Month Thirty-Three-ish

Dear Sam,
I thought since I am home with you today, I should have no excuse to find time to write something to you. You are home sick with strep, and I feel so bad for you. This is day two at home, so you are doing much better, but after your nap yesterday you said to me, "My froat hurts." Your tonsils are the size of boulders in your tiny throat and your voice is like a little bubble. I feel so bad for you, and you certainly know how to milk this (good for you!) Here you are holding "fwuffy, tiny Green Lantern" that I bought you because I couldn't resist your sick cuteness. I am a sucker.
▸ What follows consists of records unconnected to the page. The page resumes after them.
Lemma acquire_writes issue w w' :
  sequential_lock c = true -> acquire_sequential_lock E c issue w = (Ret tt, w') ->
  exists w0, at_ (lock_path c) (w_fs w') = Some (EFile (lock_content E issue w0)).
Proof.
  intros Hl. unfold acquire_sequential_lock. rewrite Hl. change (negb true) with false. cbv iota. intros H.
  apply bind_returns in H as (_ & w1 & _ & H). apply bind_returns in H as (w2 & w3 & _ & H).
  apply bind_returns in H as (_ & w4 & _ & H). apply bind_returns in H as (_ & w5 & _ & H).
  apply bind_returns in H as (w6 & w7 & _ & H). exists w6.
  unfold write_open in H. destruct (os_fault _ _ _ _); simplify_eq. apply at_put.
Qed.

Lemma lock_seen_alive w content pid s :
  os_fault E SRead (lock_path c) w = false -> os_kill E pid w = KillOk ->
  at_ (lock_path c) (w_fs w) = Some (EFile content) ->
  pid_of_lines (splitlines content) = Some s -> py_int s = Some pid ->
  lock_pid_alive E c w = (Ret true, w).
Proof.
  intros Hf Hk Ha Hs Hi. unfold lock_pid_alive, read_text, sys. by rewrite Hf, Ha, Hs, Hi, Hk.
Qed.

(** Who finds the lock of a live process is refused, and leaves it. *)
Lemma acquire_refused issue w content pid s :
  sequential_lock c = true ->
  (forall w, os_fault E SRead (lock_path c) w = false) -> (forall w, os_kill E pid w = KillOk) ->
  at_ (lock_path c) (w_fs w) = Some (EFile content) ->
  pid_of_lines (splitlines content) = Some s -> py_int s = Some pid ->
  exists e w', acquire_sequential_lock E c issue w = (Raise e, w')
    /\ at_ (lock_path c) (w_fs w') = Some (EFile content).
Proof.
  intros Hl Hf Hk Ha Hs Hi. unfold acquire_sequential_lock. rewrite Hl. change (negb true) with false. cbv iota.
  unfold mbind, M_bind. cbv beta.
  pose proof (holds_mkdirs (resolve (lock_path c)) (EFile content) E (parent (lock_path c)) w Ha) as Hm.
  destruct (mkdirs E (parent (lock_path c)) w) as [[[]|e] w1]; simpl in Hm;
    [|exists e, w1; split; [done|exact Hm]].
  unfold get. cbv beta iota.
  replace (exists_ (lock_path c) (w_fs w1)) with true by (unfold exists_, at_; by rewrite Hm).
  rewrite (lock_seen_alive w1 content pid s) by done.
  eexists _, w1. split; [done|exact Hm].
Qed.
End lock.
(* ===== verification/GitSyncFacts.v ===== *)
(** * Git sync: theorems

    A run whose tests fail is not published; what the result says of pushes and
    pull requests is what happened; the regression guard lets a red suite pass
    only when the baseline is as red; a rebase pushes only what was rebased. *)

From stdpp Require Import sorting.
From S2P Require Import Prelude Dag StageRunner Checkpoint Intent Regex ClarResolver Workspace GitSync.

Open Scope string_scope.
Open Scope list_scope.
Open Scope Z_scope.

(** ** The calls of an operation *)

Section calls.
Context {W : Type} (P : gcall -> Prop).

(** Every call that [m] makes satisfies [P]; the pull request of the session
    stays. *)
Definition logs {A} (m : M (GState W) gexn A) : Prop :=
  forall s, (exists l, gs_log (snd (m s)) = gs_log s ++ l /\ Forall P l)
    /\ ss_pull_request (gs_ses (snd (m s))) = ss_pull_request (gs_ses s).

(** [m] does so and raises. *)
Definition stops {A} (m : M (GState W) gexn A) : Prop :=
  logs m /\ forall s, exists e, fst (m s) = Raise e.

Lemma logs_ret {A} (a : A) : logs (mret a).
Proof. intros s. split; [|done]. exists []. by rewrite app_nil_r. Qed.

Lemma logs_raise {A} e : logs (raise e : M (GState W) gexn A).
Proof. intros s. split; [|done]. exists []. by rewrite app_nil_r. Qed.

Lemma logs_ses : logs (ses : M (GState W) gexn SyncSession).
Proof. intros s. split; [|done]. exists []. by rewrite app_nil_r. Qed.

Lemma logs_get : logs (get : M (GState W) gexn (GState W)).
Proof. intros s. split; [|done]. exists []. by rewrite app_nil_r. Qed.

Lemma logs_then {A B} (m : M (GState W) gexn A) (f : M (GState W) gexn B) s :
  logs m -> logs f ->
  (exists l, gs_log (snd (f (snd (m s)))) = gs_log s ++ l /\ Forall P l)
    /\ ss_pull_request (gs_ses (snd (f (snd (m s))))) = ss_pull_request (gs_ses s).
Proof.
  intros Hm Hf. destruct (Hm s) as [(l1 & H1 & P1) Q1]. destruct (Hf (snd (m s))) as [(l2 & H2 & P2) Q2].
  split; [|by rewrite Q2]. exists (l1 ++ l2). split; [by rewrite H2, H1, (assoc_L (++))|].
  by apply Forall_app.
Qed.

Lemma logs_bind {A B} (m : M (GState W) gexn A) (f : A -> M (GState W) gexn B) :
  logs m -> (forall a, logs (f a)) -> logs (m ≫= f).
Proof.
  intros Hm Hf s. pose proof (Hm s) as Hs. unfold mbind, M_bind.
  destruct (m s) as [[a|e] s1] eqn:Hms; [|done].
  pose proof (logs_then m (f a) s Hm (Hf a)) as H. by rewrite Hms in H.
Qed.

Lemma logs_try {A} (m : M (GState W) gexn A) h :
  logs m -> (forall e, logs (h e)) -> logs (try_except m h).
Proof.
  intros Hm Hh s. pose proof (Hm s) as Hs. unfold try_except.
  destruct (m s) as [[a|e] s1] eqn:Hms; [done|].
  pose proof (logs_then m (h e) s Hm (Hh e)) as H. by rewrite Hms in H.
Qed.

Lemma stops_raise {A} e : stops (raise e : M (GState W) gexn A).
Proof. split; [apply logs_raise|]. by eexists. Qed.

Lemma stops_first {A B} (m : M (GState W) gexn A) (f : A -> M (GState W) gexn B) :
  stops m -> stops (m ≫= f).
Proof.
  intros [Hm He]. split; intros s; destruct (He s) as [e Hs]; pose proof (Hm s) as Hl;
    unfold mbind, M_bind; destruct (m s) as [[a|e'] s1]; simplify_eq/=; [done|by eexists].
Qed.
(** ** Peer settings ([PeerConfig.from_env]) *)

Record PeerConfig := mkPeerConfig {
  pc_listen : string;
  pc_redis_url : string;
  pc_trust_list : list string;
  pc_auto_schedule : bool;
  pc_max_turns : Z;
  pc_connect : Q;
  pc_hello : Q;
  pc_rps : Q;
  pc_burst : Z;
  pc_dedup_window : Q;
  pc_token_grace : Q;
}.

(** [_f] *)
Definition env_float (name : string) (dflt : Q) : Q :=
  match resolve_first_env [name] with
  | Some raw => default dflt (parse_float X raw)
  | None => dflt
  end.
Definition peer_from_env : PeerConfig :=
  mkPeerConfig
    (default "127.0.0.1:9001" (environ "ORCHESTRATORD_PEER_LISTEN"))
    (default "redis://localhost:6379/0" (environ "ORCHESTRATORD_REDIS_URL"))
    (List.filter (fun t => negb (String.eqb t ""))
       (map strip (split_char ","%char (default "" (environ "ORCHESTRATORD_PEER_TRUST")))))
    (bool_decide (environ "ORCHESTRATORD_PEER_AUTO_SCHEDULE" = Some "1"))
    (let q := env_float "ORCHESTRATORD_MAX_CONCURRENT_PEER_TURNS" 4 in Z.quot (Qnum q) (QDen q))
    (env_float "ORCHESTRATORD_PEER_CONNECT_TIMEOUT" 10)
    (env_float "ORCHESTRATORD_PEER_HELLO_TIMEOUT" 30)
    (env_float "ORCHESTRATORD_PEER_RATE_RPS" 100)
    (let q := env_float "ORCHESTRATORD_PEER_RATE_BURST" 200 in Z.quot (Qnum q) (QDen q))
    (env_float "ORCHESTRATORD_PEER_DEDUP_WINDOW" 30)
    (env_float "ORCHESTRATORD_PEER_TOKEN_GRACE_SECONDS" 300).
End load.

(** ** Permissions ([permission_mode_to_triple]) *)

Record permission_triple := mkTriple {
  pt_interactive : bool; pt_default_decision : string; pt_audit_log : string }.

Definition MODE_TRIPLES : dict string permission_triple :=
  [("default", mkTriple true "ask" "minimal"); ("plan", mkTriple true "ask" "minimal");
   ("acceptEdits", mkTriple true "allow" "minimal"); ("bypassPermissions", mkTriple false "allow" "minimal");
   ("dontAsk", mkTriple false "deny" "minimal"); ("auto", mkTriple false "allow" "minimal");
   ("bubble", mkTriple true "ask" "minimal")].

Definition permission_mode_to_triple (permission_mode : string) (interactive : option bool)
  (default_decision audit_log : option string) : permission_triple :=
  let mode := if String.eqb permission_mode "" then "default" else strip permission_mode in
  let defaults := default (mkTriple true "ask" "minimal") (dget mode MODE_TRIPLES) in
  let decision := default (pt_default_decision defaults) default_decision in
  mkTriple (default (pt_interactive defaults) interactive)
    (if mem decision ["allow"; "deny"; "ask"] then decision else pt_default_decision defaults)
    (default (pt_audit_log defaults) audit_log).
Lemma choice_in X allowed dflt v : dflt ∈ allowed -> choice X allowed dflt v ∈ allowed.
Proof. unfold choice. intros Hd. destruct (mem _ allowed) eqn:E; [|done]. by apply mem_true in E. Qed.
Lemma choice_or_in X allowed dflt k s : dflt ∈ allowed -> choice_or X allowed dflt k s ∈ allowed.
Proof. unfold choice_or. intros Hd. destruct (mem _ allowed) eqn:E; [|done]. by apply mem_true in E. Qed.

Lemma unit_clamp_range q : (0 <= unit_clamp q <= 1)%Q.
Proof.
  unfold unit_clamp. destruct (Qle_bool 1 q) eqn:E1; simpl.
  - split; discriminate.
  - destruct (Qle_bool q 0) eqn:E0; simpl; [split; discriminate|].
    assert (~ (1 <= q)%Q) by (intros H; apply Qle_bool_iff in H; congruence).
    assert (~ (q <= 0)%Q) by (intros H'; apply Qle_bool_iff in H'; congruence). lra.
Qed.
Lemma at_least_one_range q : (1 <= at_least_one q)%Q.
Proof.
  unfold at_least_one. destruct (Qle_bool q 1) eqn:E; simpl; [discriminate|].
  assert (~ (q <= 1)%Q) by (intros H; apply Qle_bool_iff in H; congruence). lra.
Qed.

Lemma int_max_ge low k dflt s z : int_max low k dflt s = Ret z -> low <= z.
Proof. unfold int_max. intros H. returned. lia. Qed.
Lemma positive_or_pos k dflt s z : 0 < dflt -> positive_or k dflt s = Ret z -> 0 < z.
Proof. unfold positive_or. intros Hd H. returned. case_match; [by apply Z.ltb_lt|done]. Qed.

(** A fold that only ever stores values with a property *)
Lemma fold_dict_forall {A V} (P : V -> Prop) (f : dict string V -> A -> dict string V) (l : list A) d :
  (forall d a, Forall P (dvals d) -> Forall P (dvals (f d a))) ->
  Forall P (dvals d) -> Forall P (dvals (fold_left f l d)).
Proof. intros Hf. revert d. induction l as [|a l IH]; intros d Hd; simpl; [done|]. by apply IH, Hf. Qed.
Lemma dvals_dset {V} (P : V -> Prop) k v (d : dict string V) :
  P v -> Forall P (dvals d) -> Forall P (dvals (dset k v d)).
Proof.
  intros Hv. induction d as [|[k' v'] d IH]; simpl; intros H; [by repeat constructor|].
  inversion H; subst. case_decide; simpl; constructor; auto.
Qed.

Lemma state_limits_pos v d : normalize_state_limits v = Ret d -> Forall (fun z => 0 < z) (dvals d).
Proof.
  unfold normalize_state_limits. intros H. returned. apply fold_dict_forall; [|constructor].
  intros d [k w] Hd. destruct (state_limit _) as [z|] eqn:Hz; [|done].
  destruct (String.eqb _ _); [done|]. apply dvals_dset; [|done]. cbn in Hz.
  destruct w as [|[]|z'| | | | | |]; simpl in Hz; simplify_eq; try lia.
  destruct (0 <? z') eqn:E; simplify_eq. lia.
Qed.
Lemma int_map_ge v low : Forall (fun z => low <= z) (dvals (normalize_int_map v low)).
Proof.
  unfold normalize_int_map. destruct v as [[]|]; try constructor.
  apply fold_dict_forall; [|constructor]. intros dd [k w] Hd.
  destruct (given _); [|done]. destruct (to_int _) as [z|]; [|done].
  destruct (z <? low) eqn:E; [done|]. apply dvals_dset; [lia|done].
Qed.

Lemma workspace_strategy_known X v s :
  normalize_workspace_strategy X v = Ret s -> s ∈ ["isolated"; "shared"; "sequential"].
Proof. unfold normalize_workspace_strategy. intros H. case_match eqn:E; simplify_eq. by apply mem_true in E. Qed.
Lemma tracker_kind_known k s : normalize_tracker_kind k = Ret s -> s ∈ SUPPORTED_TRACKERS.
Proof. unfold normalize_tracker_kind. intros H. case_match eqn:E; simplify_eq. by apply mem_true in E. Qed.
Lemma backfill_days_pos v z : parse_backfill_days v = Ret (Some z) -> 1 <= z.
Proof.
  assert (Hd : (z0 ← to_int v; if z0 <? 1 then Raise (CValueError "telemetry.backfill_days must be >= 1 or 'all'")
                else Ret (Some z0)) = Ret (Some z) -> 1 <= z).
  { intros H. returned. case_match eqn:E; simplify_eq. lia. }
  unfold parse_backfill_days. destruct v; auto. by case_match.
Qed.

(** ** What a loaded configuration satisfies *)

Record modes_in_bounds (m : ModesConfig) : Prop := {
  mb_router_kind : md_router_kind m ∈ ["none"; "heuristic"; "llm"];
  mb_timeout : (1 <= md_router_timeout_seconds m)%Q;
  mb_confidence : (0 <= md_router_min_confidence m <= 1)%Q;
  mb_retries : 0 <= md_pipeline_max_retries m;
  mb_stage_turns : Forall (fun z => 1 <= z) (dvals (md_pipeline_stage_max_turns m));
  mb_handoff : md_pipeline_handoff m ∈ ["prompt"; "mailbox"];
  mb_isolation : md_debate_isolation m ∈ ["reset"; "worktree"; "none"];
  mb_judge_mode : md_debate_judge_mode m ∈ ["pick"; "synthesize"];
  mb_swarm : 1 <= md_swarm_max_subtasks m /\ 1 <= md_swarm_max_parallel m /\ 1 <= md_swarm_max_waves m;
}.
The kid is working it for the camera. No lie.
A funny thing about you being sick -- you don't act sick. Well, I guess in the normal way. It turns out you act mean and angry. Last week we had a couple reports about you pushing kids down at school. It was totally stressing me out. I mean, I didn't want you to be the mean kid. We tried to talk to you about it and make sure you knew it was wrong. You kept saying, "I push kids at school. I be bad." Like, you have just resigned to the fact that this was your path in life. Oh, my sweet little meat-head. It just broke my heart. But, all is good now -- we figured out that every time you are sick, you are a bad boy. We will continue to work on it.

You are getting so big and grown up. It is so hard to remember the baby days anymore. Your favorite food is pizza and you ask for it every day. You love the movie "The Sandlot" and say, "You're killing me Smalls!" Your favorite book is "Trick-or-Treat Marley" (of "Marley and Me" fame) and we have to read it every. single. night. Seriously. It has gotten to the point where your dad cannot handle it.


Robin has never looked cuter.
You play Batman and Robin with Abe, and never have a problem being Robin or whoever Abe tells you to be. I am not going to lie, you don't get along all the time, but it is pure magic when you play together in your costumes, running around the house, speaking to each other with special superhero dialogue.

Snowing.
I am not really down with you growing up so fast and turning into a big boy. Not cool (as Abe would say.) This morning you woke up super early and called out my name, so I went into your room. You said you needed to blow your nose (!?) so I went to get you a tissue and then brought you back into bed with me. I lay there thinking that there is nothing better than snuggling with your kids, and then I realized that I won't get to do that in a few years. I mean, what teenage boy wants his mom all snuggling with him in his bed? Uhh, hopefully not mine. So, I guess I will just enjoy this while I can. I will buy you fluffy superheros, make you pizza, and read you Marley and Me trick-or-treating books as long as you will let me.

Love,
Mama

1 comment:

Baba said...

Very sweet picture of our little sicko Sammy.Glad he is feeling better.